Problem to work on:
Print the data that follows exactly as it stands, from its first line through the line containing "(** Ordering by", and stop there.

*** Records for this exercise

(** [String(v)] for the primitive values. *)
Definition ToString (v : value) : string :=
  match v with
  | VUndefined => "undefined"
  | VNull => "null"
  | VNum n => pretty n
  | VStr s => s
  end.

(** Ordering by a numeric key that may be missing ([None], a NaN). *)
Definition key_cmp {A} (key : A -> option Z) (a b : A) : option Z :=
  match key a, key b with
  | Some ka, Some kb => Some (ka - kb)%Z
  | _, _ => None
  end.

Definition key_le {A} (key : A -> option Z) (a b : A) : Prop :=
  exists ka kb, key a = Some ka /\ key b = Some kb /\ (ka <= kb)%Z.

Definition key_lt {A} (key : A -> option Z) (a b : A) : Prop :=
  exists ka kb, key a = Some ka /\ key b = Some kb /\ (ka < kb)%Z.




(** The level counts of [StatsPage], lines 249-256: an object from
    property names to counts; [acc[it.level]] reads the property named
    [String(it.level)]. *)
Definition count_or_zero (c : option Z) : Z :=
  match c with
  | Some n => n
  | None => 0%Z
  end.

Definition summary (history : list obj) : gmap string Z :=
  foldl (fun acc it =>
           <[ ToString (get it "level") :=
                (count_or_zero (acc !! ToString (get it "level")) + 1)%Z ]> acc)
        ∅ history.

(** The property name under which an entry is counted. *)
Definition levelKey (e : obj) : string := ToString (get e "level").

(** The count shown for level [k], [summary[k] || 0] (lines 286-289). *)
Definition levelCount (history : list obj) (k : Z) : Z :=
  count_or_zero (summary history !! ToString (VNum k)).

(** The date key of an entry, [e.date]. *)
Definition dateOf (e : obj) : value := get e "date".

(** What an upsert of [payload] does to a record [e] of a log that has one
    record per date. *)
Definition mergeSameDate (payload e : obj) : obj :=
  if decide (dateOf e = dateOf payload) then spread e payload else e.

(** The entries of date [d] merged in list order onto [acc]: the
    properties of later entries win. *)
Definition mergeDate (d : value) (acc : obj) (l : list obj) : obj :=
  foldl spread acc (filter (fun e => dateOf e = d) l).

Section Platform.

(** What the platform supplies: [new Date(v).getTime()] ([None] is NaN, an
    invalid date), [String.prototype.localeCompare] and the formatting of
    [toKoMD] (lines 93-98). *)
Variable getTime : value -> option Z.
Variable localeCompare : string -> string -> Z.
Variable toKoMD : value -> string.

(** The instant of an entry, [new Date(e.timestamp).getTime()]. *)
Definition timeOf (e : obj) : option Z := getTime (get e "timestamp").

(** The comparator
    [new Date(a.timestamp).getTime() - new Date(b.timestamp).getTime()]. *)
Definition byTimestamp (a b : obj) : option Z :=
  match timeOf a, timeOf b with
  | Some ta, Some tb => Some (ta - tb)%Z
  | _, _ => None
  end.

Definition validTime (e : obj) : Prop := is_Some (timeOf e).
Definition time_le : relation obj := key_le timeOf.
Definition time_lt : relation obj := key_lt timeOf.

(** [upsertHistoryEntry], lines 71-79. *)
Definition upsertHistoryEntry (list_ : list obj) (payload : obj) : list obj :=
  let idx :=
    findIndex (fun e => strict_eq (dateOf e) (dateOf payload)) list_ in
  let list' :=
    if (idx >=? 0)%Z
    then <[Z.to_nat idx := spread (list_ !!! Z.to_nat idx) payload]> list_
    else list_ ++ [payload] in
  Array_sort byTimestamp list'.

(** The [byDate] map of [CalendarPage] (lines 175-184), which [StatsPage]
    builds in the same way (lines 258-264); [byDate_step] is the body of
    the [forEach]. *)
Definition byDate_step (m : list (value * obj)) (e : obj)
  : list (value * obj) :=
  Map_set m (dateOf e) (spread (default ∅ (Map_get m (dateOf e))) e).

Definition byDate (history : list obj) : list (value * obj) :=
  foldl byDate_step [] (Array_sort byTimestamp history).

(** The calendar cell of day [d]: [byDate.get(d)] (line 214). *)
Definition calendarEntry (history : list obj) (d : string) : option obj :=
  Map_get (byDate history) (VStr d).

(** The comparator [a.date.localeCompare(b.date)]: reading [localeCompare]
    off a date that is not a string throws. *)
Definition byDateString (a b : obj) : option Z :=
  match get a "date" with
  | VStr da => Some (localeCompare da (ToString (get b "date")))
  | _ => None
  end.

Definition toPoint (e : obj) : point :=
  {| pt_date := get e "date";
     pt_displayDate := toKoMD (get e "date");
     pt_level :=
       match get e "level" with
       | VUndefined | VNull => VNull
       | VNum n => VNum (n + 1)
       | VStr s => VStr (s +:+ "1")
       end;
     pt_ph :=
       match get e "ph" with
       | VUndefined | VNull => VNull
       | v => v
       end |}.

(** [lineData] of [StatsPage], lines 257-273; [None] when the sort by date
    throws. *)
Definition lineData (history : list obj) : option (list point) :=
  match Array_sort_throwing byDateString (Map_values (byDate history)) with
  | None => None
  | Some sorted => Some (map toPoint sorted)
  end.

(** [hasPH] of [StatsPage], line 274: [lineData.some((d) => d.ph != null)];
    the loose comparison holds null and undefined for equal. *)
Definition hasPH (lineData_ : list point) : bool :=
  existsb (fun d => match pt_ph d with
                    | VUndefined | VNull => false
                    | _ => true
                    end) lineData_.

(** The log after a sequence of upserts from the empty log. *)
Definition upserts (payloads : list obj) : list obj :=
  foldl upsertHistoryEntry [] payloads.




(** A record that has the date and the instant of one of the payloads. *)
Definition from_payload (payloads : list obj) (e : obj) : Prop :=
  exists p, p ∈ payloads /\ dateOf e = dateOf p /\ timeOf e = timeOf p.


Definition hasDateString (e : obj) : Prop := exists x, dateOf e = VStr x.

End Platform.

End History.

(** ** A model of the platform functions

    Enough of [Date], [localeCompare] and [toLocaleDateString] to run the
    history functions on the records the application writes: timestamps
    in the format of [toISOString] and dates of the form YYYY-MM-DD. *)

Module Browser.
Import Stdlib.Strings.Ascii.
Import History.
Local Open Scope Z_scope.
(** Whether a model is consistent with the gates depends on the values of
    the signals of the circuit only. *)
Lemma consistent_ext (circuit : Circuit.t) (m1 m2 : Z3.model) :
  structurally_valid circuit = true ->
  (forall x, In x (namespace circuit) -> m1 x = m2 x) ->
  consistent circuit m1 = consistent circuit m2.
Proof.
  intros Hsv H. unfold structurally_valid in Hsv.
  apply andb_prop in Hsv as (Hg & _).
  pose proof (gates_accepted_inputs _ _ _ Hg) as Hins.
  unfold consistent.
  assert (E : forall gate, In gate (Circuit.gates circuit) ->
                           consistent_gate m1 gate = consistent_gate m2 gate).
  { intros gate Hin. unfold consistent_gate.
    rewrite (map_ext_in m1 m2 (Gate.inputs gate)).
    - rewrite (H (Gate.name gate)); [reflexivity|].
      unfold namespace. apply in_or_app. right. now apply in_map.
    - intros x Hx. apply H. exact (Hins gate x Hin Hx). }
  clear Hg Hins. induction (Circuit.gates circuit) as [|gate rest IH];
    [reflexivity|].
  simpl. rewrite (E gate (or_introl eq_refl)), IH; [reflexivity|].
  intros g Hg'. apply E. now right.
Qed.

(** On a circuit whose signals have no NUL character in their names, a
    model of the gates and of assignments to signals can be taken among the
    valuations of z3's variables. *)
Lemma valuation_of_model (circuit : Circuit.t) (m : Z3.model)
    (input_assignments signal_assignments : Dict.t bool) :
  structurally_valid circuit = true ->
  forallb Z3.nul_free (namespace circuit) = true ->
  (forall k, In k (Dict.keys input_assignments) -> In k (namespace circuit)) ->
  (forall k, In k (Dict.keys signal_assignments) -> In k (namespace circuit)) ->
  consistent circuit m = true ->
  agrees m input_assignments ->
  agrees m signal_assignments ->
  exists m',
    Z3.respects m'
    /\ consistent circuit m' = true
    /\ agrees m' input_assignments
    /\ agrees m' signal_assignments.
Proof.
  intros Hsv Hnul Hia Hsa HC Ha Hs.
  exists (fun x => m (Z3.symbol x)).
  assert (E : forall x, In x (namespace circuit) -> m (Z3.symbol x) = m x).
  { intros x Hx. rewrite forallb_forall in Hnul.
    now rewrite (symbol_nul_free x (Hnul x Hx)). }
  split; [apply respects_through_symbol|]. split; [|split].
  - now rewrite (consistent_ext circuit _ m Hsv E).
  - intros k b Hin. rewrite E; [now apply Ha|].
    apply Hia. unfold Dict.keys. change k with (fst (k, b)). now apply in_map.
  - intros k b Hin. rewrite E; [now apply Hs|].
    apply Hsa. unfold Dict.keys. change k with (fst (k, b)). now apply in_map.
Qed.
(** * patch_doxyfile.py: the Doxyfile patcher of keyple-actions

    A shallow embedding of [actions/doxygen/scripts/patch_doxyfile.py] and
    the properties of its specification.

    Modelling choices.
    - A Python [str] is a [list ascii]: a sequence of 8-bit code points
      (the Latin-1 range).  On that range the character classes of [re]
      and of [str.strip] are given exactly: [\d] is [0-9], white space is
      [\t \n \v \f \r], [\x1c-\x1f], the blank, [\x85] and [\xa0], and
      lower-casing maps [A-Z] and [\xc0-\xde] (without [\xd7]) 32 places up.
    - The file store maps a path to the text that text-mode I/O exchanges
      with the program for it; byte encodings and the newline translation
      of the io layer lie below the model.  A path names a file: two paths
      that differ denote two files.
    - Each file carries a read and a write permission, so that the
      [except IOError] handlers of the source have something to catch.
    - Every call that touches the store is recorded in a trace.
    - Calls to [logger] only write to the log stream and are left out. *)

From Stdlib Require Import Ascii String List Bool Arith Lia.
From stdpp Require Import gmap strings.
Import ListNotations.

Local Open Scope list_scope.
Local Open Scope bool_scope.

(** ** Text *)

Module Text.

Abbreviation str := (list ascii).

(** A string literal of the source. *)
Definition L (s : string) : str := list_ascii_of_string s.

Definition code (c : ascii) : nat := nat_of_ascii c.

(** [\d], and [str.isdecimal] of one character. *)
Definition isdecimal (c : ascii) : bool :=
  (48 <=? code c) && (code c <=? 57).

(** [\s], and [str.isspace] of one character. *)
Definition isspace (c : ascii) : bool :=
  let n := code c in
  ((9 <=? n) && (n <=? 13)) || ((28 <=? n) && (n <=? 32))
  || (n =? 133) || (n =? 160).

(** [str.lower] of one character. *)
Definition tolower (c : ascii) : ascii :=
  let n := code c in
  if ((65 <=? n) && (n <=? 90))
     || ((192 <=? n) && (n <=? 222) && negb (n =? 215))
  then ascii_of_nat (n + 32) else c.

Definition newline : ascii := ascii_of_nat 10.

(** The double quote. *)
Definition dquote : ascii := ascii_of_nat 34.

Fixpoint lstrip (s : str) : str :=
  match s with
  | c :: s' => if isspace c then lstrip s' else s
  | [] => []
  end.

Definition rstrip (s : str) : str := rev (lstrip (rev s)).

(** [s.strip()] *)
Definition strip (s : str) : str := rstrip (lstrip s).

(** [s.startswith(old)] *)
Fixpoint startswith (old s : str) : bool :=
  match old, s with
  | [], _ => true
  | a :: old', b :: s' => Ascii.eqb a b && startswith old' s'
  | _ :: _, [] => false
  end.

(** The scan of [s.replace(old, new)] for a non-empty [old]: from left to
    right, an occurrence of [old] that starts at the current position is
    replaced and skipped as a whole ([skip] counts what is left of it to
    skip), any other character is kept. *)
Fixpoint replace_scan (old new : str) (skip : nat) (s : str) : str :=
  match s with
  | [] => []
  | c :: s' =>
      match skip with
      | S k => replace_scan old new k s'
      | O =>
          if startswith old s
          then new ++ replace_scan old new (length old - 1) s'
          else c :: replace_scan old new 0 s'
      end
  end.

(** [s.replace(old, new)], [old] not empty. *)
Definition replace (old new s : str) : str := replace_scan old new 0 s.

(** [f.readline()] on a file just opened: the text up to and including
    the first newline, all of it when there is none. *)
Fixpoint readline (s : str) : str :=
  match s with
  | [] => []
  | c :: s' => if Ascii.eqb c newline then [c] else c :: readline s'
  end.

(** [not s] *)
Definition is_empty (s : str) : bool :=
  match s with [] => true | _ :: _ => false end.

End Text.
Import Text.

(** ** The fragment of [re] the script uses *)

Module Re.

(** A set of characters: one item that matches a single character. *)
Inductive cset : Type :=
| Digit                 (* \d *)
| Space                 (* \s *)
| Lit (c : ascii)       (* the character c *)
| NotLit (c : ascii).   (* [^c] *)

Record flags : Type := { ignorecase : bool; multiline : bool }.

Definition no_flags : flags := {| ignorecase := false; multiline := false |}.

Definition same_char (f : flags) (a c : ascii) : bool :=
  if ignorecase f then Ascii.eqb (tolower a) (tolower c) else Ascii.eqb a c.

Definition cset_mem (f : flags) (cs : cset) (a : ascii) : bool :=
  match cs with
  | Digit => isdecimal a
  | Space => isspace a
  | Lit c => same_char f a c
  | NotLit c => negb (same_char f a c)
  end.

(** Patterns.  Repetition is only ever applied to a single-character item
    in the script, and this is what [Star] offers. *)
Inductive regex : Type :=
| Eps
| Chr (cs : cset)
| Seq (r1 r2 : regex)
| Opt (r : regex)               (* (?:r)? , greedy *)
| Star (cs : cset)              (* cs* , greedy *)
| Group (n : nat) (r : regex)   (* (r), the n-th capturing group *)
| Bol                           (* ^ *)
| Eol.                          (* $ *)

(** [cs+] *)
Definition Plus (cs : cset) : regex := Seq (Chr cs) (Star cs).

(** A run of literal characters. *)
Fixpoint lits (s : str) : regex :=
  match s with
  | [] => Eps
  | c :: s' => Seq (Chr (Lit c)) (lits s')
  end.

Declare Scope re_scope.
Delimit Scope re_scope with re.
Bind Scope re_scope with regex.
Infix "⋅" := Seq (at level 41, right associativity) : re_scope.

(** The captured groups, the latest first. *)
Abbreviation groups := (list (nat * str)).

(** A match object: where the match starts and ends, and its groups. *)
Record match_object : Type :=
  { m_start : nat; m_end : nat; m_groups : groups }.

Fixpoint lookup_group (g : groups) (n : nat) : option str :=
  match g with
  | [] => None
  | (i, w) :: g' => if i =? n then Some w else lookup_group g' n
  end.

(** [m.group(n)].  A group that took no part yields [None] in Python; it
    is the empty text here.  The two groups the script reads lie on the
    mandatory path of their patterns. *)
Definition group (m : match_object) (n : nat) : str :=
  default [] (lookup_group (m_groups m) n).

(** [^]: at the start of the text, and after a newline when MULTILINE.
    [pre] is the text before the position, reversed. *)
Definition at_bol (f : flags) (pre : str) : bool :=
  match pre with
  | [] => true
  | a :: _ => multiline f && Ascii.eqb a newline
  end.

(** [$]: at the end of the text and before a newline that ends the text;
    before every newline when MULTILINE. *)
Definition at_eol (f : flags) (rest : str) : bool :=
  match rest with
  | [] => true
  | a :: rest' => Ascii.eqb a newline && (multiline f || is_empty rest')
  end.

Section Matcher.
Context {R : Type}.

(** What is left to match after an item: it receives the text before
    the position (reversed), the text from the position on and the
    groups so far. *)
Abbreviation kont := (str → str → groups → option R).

******

Answer space:
(** [String(v)] for the primitive values. *)
Definition ToString (v : value) : string :=
  match v with
  | VUndefined => "undefined"
  | VNull => "null"
  | VNum n => pretty n
  | VStr s => s
  end.

(** Ordering by a numeric key that may be missing ([None], a NaN). *)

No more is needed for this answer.